When nurses talk about informatics, they often focus on its applications to patient care. They discuss the technical side of nursing informatics much less often, because they're not trained to think about the inner workings of complex technology. But one topic nurses should know about is unified informatics data. The term refers to the blending of disciplines - in this case, the blending of nursing theory with computers and information science. In nursing, unified data management allows us to process the patient data we collect in ways that benefit us as nurses - which ultimately benefits our patients. It lets us harness the power of data, by putting the data we need to accomplish a specific task or objective right at our fingertips.

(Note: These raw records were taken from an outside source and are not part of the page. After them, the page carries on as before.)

(** X11: a twelve-byte [ucred] instance is falsy exactly when its
    [pid], [uid] and [gid] are all 0. *)
Theorem ucred_bool_spec (ba : list Z) :
  length ba = 12%nat -> forallb Py.is_byte ba = true ->
  StructNoPointers.__bool__ ba = false
  <-> (snd (ucred.pid big_endian ba) = Return 0
       /\ snd (ucred.uid big_endian ba) = Return 0
       /\ snd (ucred.gid big_endian ba) = Return 0).
Proof.
  intros Hlen Hb. rewrite bool_false_zeros.
  unfold ucred.pid, ucred.uid, ucred.gid.
  rewrite (getter_spec big_endian 0 0 ba eq_refl Hlen) by lia.
  rewrite (getter_spec big_endian 1 1 ba eq_refl Hlen) by lia.
  rewrite (getter_spec big_endian 2 2 ba eq_refl Hlen) by lia.
  destruct (twelve_bytes ba Hlen)
    as (b0 & b1 & b2 & b3 & b4 & b5 & b6 & b7 & b8 & b9 & b10 & b11 & ->).
  cbn [forallb] in Hb.
  repeat (apply andb_true_iff in Hb as [?%is_byte_bounds Hb]).
  cbn [snd take drop Nat.mul Nat.add].
  pose proof (native_value_zero b0 b1 b2 b3) as P.
  pose proof (native_value_zero b4 b5 b6 b7) as U.
  pose proof (native_value_zero b8 b9 b10 b11) as G.
  rewrite !Forall_cons, Forall_nil.
  split.
  - intros (-> & -> & -> & -> & -> & -> & -> & -> & -> & -> & -> & -> & _).
    repeat split; f_equal; [apply P | apply U | apply G]; auto; lia.
  - intros ([= Hp] & [= Hu] & [= Hg]).
    apply P in Hp; [|lia..]. apply U in Hu; [|lia..].
    apply G in Hg; [|lia..]. intuition.
Qed.

(** X12: the repr of a twelve-byte [ucred] instance shows [pid] and,
    both after [uid=] and after [gid=], the value of [uid]; it does not
    depend on [gid]: after any [gid] setter the repr is the same. *)
Theorem ucred_repr_ignores_gid (ba : list Z) (g : Z) :
  length ba = 12%nat ->
  (exists p u,
      snd (ucred.pid big_endian ba) = Return p
      /\ snd (ucred.uid big_endian ba) = Return u
      /\ snd (ucred.__repr__ big_endian ba)
         = Return (String.append "<libnl.misc.ucred pid="
                    (String.append (Py.str_int p)
                    (String.append " uid="
                    (String.append (Py.str_int u)
                    (String.append " gid="
                    (String.append (Py.str_int u) ">")))))))
  /\ snd (ucred.__repr__ big_endian
            (fst (ucred.set_gid big_endian (Some g) ba)))
     = snd (ucred.__repr__ big_endian ba).
Proof.
  intros Hlen.
  assert (Hrepr : forall ba0, length ba0 = 12%nat ->
            snd (ucred.__repr__ big_endian ba0)
            = let p := Ctypes.native_value big_endian (take 4 ba0) in
              let u := Ctypes.native_value big_endian
                         (take 4 (drop 4 ba0)) in
              Return (String.append "<libnl.misc.ucred pid="
                        (String.append (Py.str_int p)
                        (String.append " uid="
                        (String.append (Py.str_int u)
                        (String.append " gid="
                        (String.append (Py.str_int u) ">"))))))).
  { intros ba0 Hlen0.
    unfold ucred.__repr__, bind, ucred.pid, ucred.uid.
    rewrite (getter_spec big_endian 0 0 ba0 eq_refl Hlen0) by lia.
    cbv beta iota.
    rewrite (getter_spec big_endian 1 1 ba0 eq_refl Hlen0) by lia.
    cbv beta iota.
    rewrite (getter_spec big_endian 1 1 ba0 eq_refl Hlen0) by lia.
    reflexivity. }
  split.
  - eexists _, _. unfold ucred.pid, ucred.uid.
    rewrite (getter_spec big_endian 0 0 ba eq_refl Hlen) by lia.
    rewrite (getter_spec big_endian 1 1 ba eq_refl Hlen) by lia.
    split; [reflexivity|]. split; [reflexivity|].
    now rewrite Hrepr.
  - rewrite (Hrepr ba Hlen).
    unfold ucred.set_gid.
    rewrite (Hrepr _ (setter_length big_endian 2 2 g ba eq_refl Hlen
                        ltac:(lia))).
    rewrite (setter_spec big_endian 2 2 g ba eq_refl Hlen) by lia.
    destruct (four_bytes _ (length_native_bytes big_endian 4 g))
      as (g0 & g1 & g2 & g3 & ->).
    destruct (twelve_bytes ba Hlen)
      as (b0 & b1 & b2 & b3 & b4 & b5 & b6 & b7 & b8 & b9 & b10 & b11 & ->).
    reflexivity.
Qed.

For example, individual patient elements are recorded when the patient is admitted and ongoing data is entered by nurses as part of their electronic medical record charting of nursing assessments and observations. These individual patient elements can be matched to a computerized database and software is programmed to run an algorithm that examines, processes, and relates this data to provide specific recommendations for treatments, interventions, and care.
Nurses must begin to bridge the gaps in the possibilities that unified data can provide. Unifying data appears to be an easy task at first - you simply send all data to one place, right? Unfortunately, this is not the case. Data can take many different forms and can come from many different providers who are observing, evaluating, or treating the patient - and prior to the electronic medical record (EMR), the disparate forms taken by this data presented a multitude of challenges.
EMRs that allow unification of data will bring many benefits. Creating a central storage repository with sharing capabilities can allow all health professions - and ultimately the public - to benefit from the data gathered. When data is unified, sharing information with public health agencies, other health care organizations, and individual providers becomes standardized and structured, allowing ease of use, portability, and unknown avenues for research and discovery to evolve. Many organizations are now attempting to collect data for different purposes, including meaningful use, syndromic surveillance (a tool to improve early detection of outbreaks), and even for hospital accreditation purposes.
So what's to be done? Nurse informaticists must continue to support and lead the way for unifying data and systems, so that real-world solutions can be derived from the patient data that many of us, as floor nurses, endeavor each day to enter into information systems. But there are challenges as well as benefits. Obstacles include HIPAA, data security issues, financial considerations, and even human rights issues, as different groups argue over ethics and protocols in the way data is collected, utilized, and accessed. It's clear that information can be used for either good or ill purposes, depending on the design of those using it. Nurses are ethically, morally, and professionally equipped to meet these challenges regarding the proper application of data for patient care - the same way we've made day-to-day judgments in caring for patients throughout the history of nursing. As with so many patient care battles that have been won in the past, nurses will be at the front of the line, facing obstacles and creating solutions. So the next time you log in to an electronic system, remember that entering data is just as important to the well-being of our patients and the public as providing traditional bedside care - and therefore should receive the attention to detail that our profession is known for.